Program Information
MR-Based Atlas for Autosegmentation of Target and Normal Structure for MR-Only Planning in Prostate
N Tyagi1*, S Fontenla2 , A Apte3 , K Ostergren4 , C Tomer5 , M Hunt6 , M Zelefsky7 , A Fontenlla8 , (1) Memorial Sloan-Kettering Cancer Center, New York, NY, (2) Memorial Sloan-Kettering Cancer Centre, New York, NY, (3) Memorial Sloan-Kettering Cancer Center, New York, NY, (4) MIM Softwrae, Cleaveland, OH, (5) Memorial Sloan-Kettering Cancer Centre, New York, NY, (6) Memorial Sloan-Kettering Cancer Center, New York, NY, (7) Memorial Sloan Kettering Cancer Center, New York, New York, (8) Memorial Sloan-Kettering Cancer Center, New York, NY
Presentations
SU-H2-GePD-J(A)-6 (Sunday, July 30, 2017) 3:30 PM - 4:00 PM Room: Joint Imaging-Therapy ePoster Lounge - A
Purpose: To develop an MRI atlas based auto-segmentation of target and normal structures for MR-only planning of prostate cancer patients undergoing external beam radiotherapy
Methods: Twenty-five intact prostate cancer patients treated using an MR-only simulation and planning workflow at our institution were selected for this study. All patients were scanned with a sequence protocol consisting of small FOV T2w axial and large FOV 3D fast-field echo based mDIXON MRI. While T2w MRI was used for soft-tissue contouring, mDIXON MRI was used to generate synthetic CT using a commercial synthetic CT software called MRCAT (MR for Calculating Attenuation). Twenty patients were used to build three atlases in MIMTM using T2w MRI, mDIXON in-phase MRI and MRCAT synthetic-CT. Both MR images were bias-field corrected before adding to the atlas. Target and normal structures including prostate, bladder, rectum and penile bulb were segmented on T2w MRI by two expert physicians. Femurs were segmented on the mDIXON MRI and MRCAT synthetic CT. Five remaining patients were used to test atlas-based automatic segmentation using a free form intensity-based deformable registration algorithm. These structures were created using either a majority vote or STAPLE algorithm using a multi-pass atlas of closest matches. The atlas generated contours were analyzed with respect to the manual drawn contours using dice similarity coefficient (DSC).

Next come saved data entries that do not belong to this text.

(** The digits that [hexDigitsOf] writes, given fuel enough. *)
Lemma hexDigitsOf_fixed (f : nat) (n : Z) (acc : string) :
  (0 <= n < 16 ^ Z.of_nat (S f))%Z ->
  exists j,
    1 <= j <= S f
    /\ hexDigitsOf (S f) n acc = hexFixed j n ++ acc
    /\ (n < 16 ^ Z.of_nat j)%Z
    /\ (j = 1 \/ (16 ^ Z.of_nat (j - 1) <= n)%Z).
Proof.
  revert n acc. induction f as [|f IH]; intros n acc Hn.
  - change (16 ^ Z.of_nat 1)%Z with 16%Z in Hn. exists 1.
    split; [lia|]. split; [|split; [exact (proj2 Hn) | now left]].
    rewrite hexDigitsOf_step. rewrite Z.div_small by lia. reflexivity.
  - rewrite hexDigitsOf_step. destruct (n / 16 =? 0)%Z eqn:E.
    + apply Z.eqb_eq in E. exists 1.
      split; [lia|]. split; [reflexivity|]. split; [|now left].
      change (16 ^ Z.of_nat 1)%Z with 16%Z.
      apply Z.div_small_iff in E; lia.
    + apply Z.eqb_neq in E.
      assert (Hn16 : (0 <= n / 16 < 16 ^ Z.of_nat (S f))%Z).
      { rewrite (Nat2Z.inj_succ (S f)), Z.pow_succ_r in Hn by lia.
        split; [apply Z.div_pos; lia | apply Z.div_lt_upper_bound; lia]. }
      destruct (IH (n / 16)%Z (String (hexDigit (n mod 16)) acc) Hn16)
        as (j & Hj & Heq & Hlt & Hmin).
      assert (Hge : (16 <= n)%Z).
      { destruct (Z.lt_ge_cases n 16) as [Hlt16|Hge16]; [|exact Hge16].
        exfalso. apply E. apply Z.div_small. lia. }
      pose proof (Z.div_mod n 16 ltac:(lia)) as Hdm.
      pose proof (Z.mod_pos_bound n 16 ltac:(lia)) as Hmod.
      exists (S j). split; [lia|]. split; [|split].
      * rewrite Heq. cbn [hexFixed]. rewrite append_assoc'. reflexivity.
      * rewrite Nat2Z.inj_succ, Z.pow_succ_r by lia. lia.
      * right. replace (S j - 1) with j by lia.
        destruct Hmin as [->|Hmin]; [exact Hge|].
        replace j with (S (j - 1)) at 1 by lia.
        rewrite Nat2Z.inj_succ, Z.pow_succ_r by lia. lia.
Qed.
(** * Decoder-only transformer: attention, blocks and weight tying

    A shallow embedding of [experiments/transformer_s.py] (the variant with
    the explicit function cache) and [experiments/transformer.py] (the
    variant that returns gradient closures), with the tensor library the
    two files call into modelled over exact real arithmetic.

    Tensors are nested lists: a vector is a list of reals, a matrix a list
    of rows, and a rank-3 tensor a list of matrices along the batch axis.
    Attention logits may hold the value minus infinity, so they live in
    their own type [score]. *)

From Stdlib Require Import String.
From Stdlib Require Import Reals Lra Lia Arith ZArith Bool List.
From Stdlib Require Import Sorted Permutation.
Import ListNotations.
Open Scope R_scope.

(* ================================================================== *)
(** * Part I: definitions *)
(* ================================================================== *)

(** Sequencing of steps that may raise: [None] stands for an error. *)
Notation "' p <- e ;; k" :=
  (match e with
   | Some p => k
   | None => None
   end)
  (at level 61, p pattern, e at next level, right associativity, only parsing).

(** ** The tensor backend *)

Module compyute.

Abbreviation vector := (list R).
Abbreviation matrix := (list (list R)).
Abbreviation tensor3 := (list (list (list R))).

(** An attention logit: a real number or minus infinity. *)
Inductive score : Type :=
| NegInf
| Fin (x : R).

Abbreviation smatrix := (list (list score)).
Abbreviation stensor3 := (list (list (list score))).

(** Elementwise combination of two lists of equal length. *)
Fixpoint zip_with {A B C : Type} (f : A -> B -> C) (a : list A) (b : list B) : list C :=
  match a, b with
  | x :: a', y :: b' => f x y :: zip_with f a' b'
  | _, _ => []
  end.

Fixpoint mapi_from {A B : Type} (i : nat) (f : nat -> A -> B) (l : list A) : list B :=
  match l with
  | [] => []
  | x :: l' => f i x :: mapi_from (S i) f l'
  end.

Definition mapi {A B : Type} (f : nat -> A -> B) (l : list A) : list B := mapi_from 0 f l.

Definition sum (v : vector) : R := fold_right Rplus 0 v.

Results: Femurs performed better on MRCAT synthetic CT as compared mDIXON in-phase MRI with DSC of 0.96±0.01. The DSC for bladder, rectum, penile bulb and prostate was 0.92±0.04, 0.8±0.06, 0.85±0.04 and 0.83±0.09 respectively. Femurs were generated using 5 subjects in the atlas whereas bladder, rectum, penile bulb and prostate were generated using all the subjects in the atlas.
Conclusion: MR atlas-based auto-segmentation gives reasonable accuracy for clinical use. Adding more patients to the atlas will further improve the atlas-based segmentation accuracy.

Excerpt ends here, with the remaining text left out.